Drilling and operating in a restricted space

A borehole heat exchanger coupled to a heat pump extracts the Earth’s inexhaustible heat and supplies this energy to the emission units or radiators. Heat exchangers extract energy from the soil up to 8 °C, and the heat pump ‘lifts’ this energy to temperatures of up to 60 - 70 °C to supply the heating system. In summer, the heat pump reverses and draws heat from the building recharging the soil. “Radically new approaches to drilling the borehole increase heat pump efficiency for high temperatures, and new types of refrigerants are required,” Bernardi explains. The historic city of Mechelen in Belgium boasts some 300 listed buildings. GEO4CIVHIC developed a compact and reduced-weight drill rig with a very small footprint that could be hoisted into gardens with a crane around these quaint narrow streets. GEO4CIVHIC optimised and installed several co-axial steel heat exchangers with up to 20-30 % higher energy extraction rates, reducing the total length of heat exchangers needed. These heat exchangers were patented in the Cheap-GSHPs Horizon 2020 project.

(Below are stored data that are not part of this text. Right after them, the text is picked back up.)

(** X15. The table shows the model: after [new View(model)], after each
    click on the add button and after each click on the delete button of a
    task of the model, the rows are the model's tasks, one row each, in the
    model's order.  Such a delete click returns normally and removes one
    task and one row. *)
Theorem view_rows_follow_model :
  (∀ model, synced (View.new model))
  ∧ (∀ v w, synced v → synced (View.onAddTaskClick v w).1)
  ∧ (∀ v task, synced v → task ∈ Model.tasks (View.model v) →
       ∃ v', View.onDeleteButtonClick task v = Return v'
             ∧ synced v'
             ∧ S (length (Model.tasks (View.model v')))
               = length (Model.tasks (View.model v))
             ∧ S (length (TaskTableEl.rowEls (View.taskTableEl v')))
               = length (TaskTableEl.rowEls (View.taskTableEl v))).
Proof.
  split_and!.
  - intros model. unfold synced, View.new. simpl. rewrite rows_of_tasks. simpl.
    induction (Model.tasks model) as [|task tasks IH]; [done|].
    simpl. f_equal. exact IH.
  - intros v w Hv. unfold synced in *. simpl. by rewrite fmap_app, Hv.
  - intros v task Hv Hin. unfold synced in Hv.
    destruct (indexOf_first _ _ Hin) as (l1 & l2 & Hl & Hl1 & Hi).
    rewrite delete_click. unfold View.model_listener, Model.on_delete_task. simpl.
    unfold View.table_listener, TaskTableEl.on_delete_task. simpl.
    rewrite findIndex_task, Hv, Hi.
    assert (Hlen : (length l1 < length (TaskTableEl.rowEls (View.taskTableEl v)))%nat).
    { rewrite <- (length_fmap TaskTableRowEl.task), Hv, Hl, length_app. simpl. lia. }
    destruct (at_index_inside _ _ Hlen) as [row ->]. simpl.
    eexists. split; [reflexivity|]. unfold synced. simpl.
    rewrite splice_fmap, Hv. split; [done|].
    rewrite <- (length_fmap TaskTableRowEl.task (splice _ _ _)), splice_fmap, Hv.
    rewrite <- (length_fmap TaskTableRowEl.task (TaskTableEl.rowEls _)), Hv.
    rewrite Hl, splice_one_at, !length_app. simpl. lia.
Qed.

Lemma view_rows_follow_model_witness :
  let v := View.new (Model.mk [4; 7; 9]%nat) in
  ∃ v', View.onDeleteButtonClick 7%nat v = Return v'
        ∧ synced v'
        ∧ S (length (Model.tasks (View.model v')))
          = length (Model.tasks (View.model v))
        ∧ S (length (TaskTableEl.rowEls (View.taskTableEl v')))
          = length (TaskTableEl.rowEls (View.taskTableEl v)).
Proof.
  intros v.
  apply (proj2 (proj2 view_rows_follow_model) v 7%nat).
  - reflexivity.
  - simpl. apply list_elem_of_In. simpl. tauto.
Defined.

(** X16. The table's listener does not tolerate a task it has no row for:
    [findIndex] is -1, [this.rowEls[-1]] is [undefined], and the listener
    throws a TypeError.  On a page whose table shows the model, firing
    ['delete_task'] for a task of neither ends in that TypeError. *)
Theorem delete_without_row_throws (task : ref) :
  (∀ tbl, task ∉ TaskTableRowEl.task <$> TaskTableEl.rowEls tbl →
          TaskTableEl.on_delete_task task tbl = Throw TypeError)
  ∧ (∀ v, synced v → task ∉ Model.tasks (View.model v) →
          View.onDeleteButtonClick task v = Throw TypeError).
Proof.
  assert (Htbl : ∀ tbl, task ∉ TaskTableRowEl.task <$> TaskTableEl.rowEls tbl →
                        TaskTableEl.on_delete_task task tbl = Throw TypeError).
  { intros tbl Hnotin. unfold TaskTableEl.on_delete_task.
    by rewrite findIndex_task, indexOf_absent, at_index_absent. }
  split; [exact Htbl|].
  intros v Hv Hnotin. rewrite delete_click.
  unfold View.model_listener, Model.on_delete_task. simpl.
  unfold View.table_listener. simpl. rewrite Htbl; [done|].
  unfold synced in Hv. by rewrite Hv.
Qed.

Lemma delete_without_row_throws_witness :
  View.onDeleteButtonClick 5%nat (View.new (Model.mk [4; 7; 9]%nat))
  = Throw TypeError.
Proof.
  apply (proj2 (delete_without_row_throws 5%nat) (View.new (Model.mk [4; 7; 9]%nat))).
  - reflexivity.
  - simpl. rewrite list_elem_of_In. simpl. lia.
Defined.

(** ** [formatDuration] tells the whole seconds apart *)

Lemma string_length_app (s1 s2 : string) :
  String.length (s1 +:+ s2) = (String.length s1 + String.length s2)%nat.
Proof. induction s1 as [|c s1 IH]; simpl; [done|]. by rewrite IH. Qed.

Lemma string_app_inj_suffix (s1 s2 t1 t2 : string) :
  String.length t1 = String.length t2 →
  s1 +:+ t1 = s2 +:+ t2 → s1 = s2 ∧ t1 = t2.
Proof.
  intros Hlen. revert s2. induction s1 as [|c s1 IH]; intros [|c' s2] Heq; simpl in Heq.
  - done.
  - apply (f_equal String.length) in Heq.
    rewrite !string_length_app in Heq. simpl in Heq. lia.
  - apply (f_equal String.length) in Heq.
    rewrite !string_length_app in Heq. simpl in Heq. lia.
  - injection Heq as -> Heq. destruct (IH _ Heq) as [-> ->]. done.
Qed.

Lemma String_of_Z_inj (z1 z2 : Z) : String_of_Z z1 = String_of_Z z2 → z1 = z2.
Proof.
  assert (Hback : ∀ z, NilZero.int_of_string (String_of_Z z) = Some (Z.to_int z)).
  { intros z. unfold String_of_Z. apply NilZero.isi.
    - destruct z as [|p|p]; simpl; [discriminate| |discriminate].
      intros [= Hnil]. by apply (DecimalPos.Unsigned.to_uint_nonnil p).
    - destruct z as [|p|p]; simpl; [discriminate|discriminate|].
      intros [= Hnil]. by apply (DecimalPos.Unsigned.to_uint_nonnil p). }
  intros Heq. apply DecimalZ.to_int_inj.
  pose proof (Hback z1) as H1. rewrite Heq, Hback in H1. congruence.
Qed.

Lemma two_digits_inj (a b : Z) :
  0 ≤ a < 60 → 0 ≤ b < 60 → two_digits a = two_digits b → a = b.
Proof.
  intros Ha Hb.
  assert (Hall : Forall (λ x, Forall (λ y, two_digits x = two_digits y → x = y)
                                 (seqZ 0 60)) (seqZ 0 60)).
  { apply (bool_decide_unpack _). vm_compute. exact I. }
  rewrite Forall_forall in Hall. specialize (Hall a).
  rewrite Forall_forall in Hall. apply Hall; apply elem_of_seqZ; lia.
Qed.

(** X17. For non-negative durations below 2^53 the text shown determines
    the whole seconds and nothing more: two durations are rendered alike
    exactly when they have the same number of whole seconds. *)
Theorem formatDuration_same_text_same_seconds (d1 d2 : Z) :
  0 ≤ d1 < 2 ^ 53 → 0 ≤ d2 < 2 ^ 53 →
  (formatDuration d1 = formatDuration d2 ↔ d1 / 1000 = d2 / 1000).
Proof.
  intros Hd1 Hd2. rewrite !formatDuration_render by done. split.
  - unfold render_H_MM_SS.
    set (s1 := d1 / 1000). set (s2 := d2 / 1000).
    assert (0 ≤ s1) by (apply Z.div_pos; lia).
    assert (0 ≤ s2) by (apply Z.div_pos; lia).
    assert (0 ≤ s1 / 60) by (apply Z.div_pos; lia).
    assert (0 ≤ s2 / 60) by (apply Z.div_pos; lia).
    intros Heq. apply string_app_inj_suffix in Heq as [Hh Hrest]; [|reflexivity].
    apply String_of_Z_inj in Hh.
    injection Hrest as Hm1 Hm2 Hs1 Hs2.
    assert (Hm : (s1 / 60) mod 60 = (s2 / 60) mod 60).
    { apply two_digits_inj; [apply Z.mod_pos_bound; lia..|].
      unfold two_digits. by rewrite Hm1, Hm2. }
    assert (Hs : s1 mod 60 = s2 mod 60).
    { apply two_digits_inj; [apply Z.mod_pos_bound; lia..|].
      unfold two_digits. by rewrite Hs1, Hs2. }
    clearbody s1 s2. Z.div_mod_to_equations. lia.
  - by intros ->.
Qed.

Lemma formatDuration_same_text_same_seconds_witness :
  formatDuration 61000 = formatDuration 61999 ↔ 61000 / 1000 = 61999 / 1000.
Proof.
  apply (formatDuration_same_text_same_seconds 61000 61999); lia.
Defined.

Variations across the demo sites Europe-wide

Three pilot and four demonstration sites show the extent of GEO4CIVHIC’s success across a range of rocks in the Earth’s crust and different building designs. Three heat pumps using CO2 as a more environmentally friendly refrigerant were developed for high-temperature emission systems. In Ferrara (Italy), Greystones (Ireland) and Mechelen (Belgium), these demonstrated coefficients of performance up to 3.3 at temperatures of 60 - 70 °C. One dual-source (air/ground) heat pump is installed in a historical site in Malta for warm climate applications. Additionally, four compact plug-and-play heat pumps were integrated into the test facilities at the University of Padua, Italy, and at Tecnalia, Bilbao, Spain, to develop energy management apps and study new low global warming potential refrigerants. Bernardi points out: “These developments include the use of new refrigerants with low global warming potential to respond to the upcoming legislation.” For drilling in hard rock, GEO4CIVHIC developed a compact, powerful roto-vibrating drill head. In Ireland, the demo case at Greystones is on compacted rock, so the team used compressed air as the drilling fluid. Compressed air consumption and drill bit wear were substantially lower compared to the conventional drilling method. In softer rock on Malta, at the Msida Bastion Historic Garden, water was used as drilling fluid and drilling was very fast, although at rates below 1 m/min.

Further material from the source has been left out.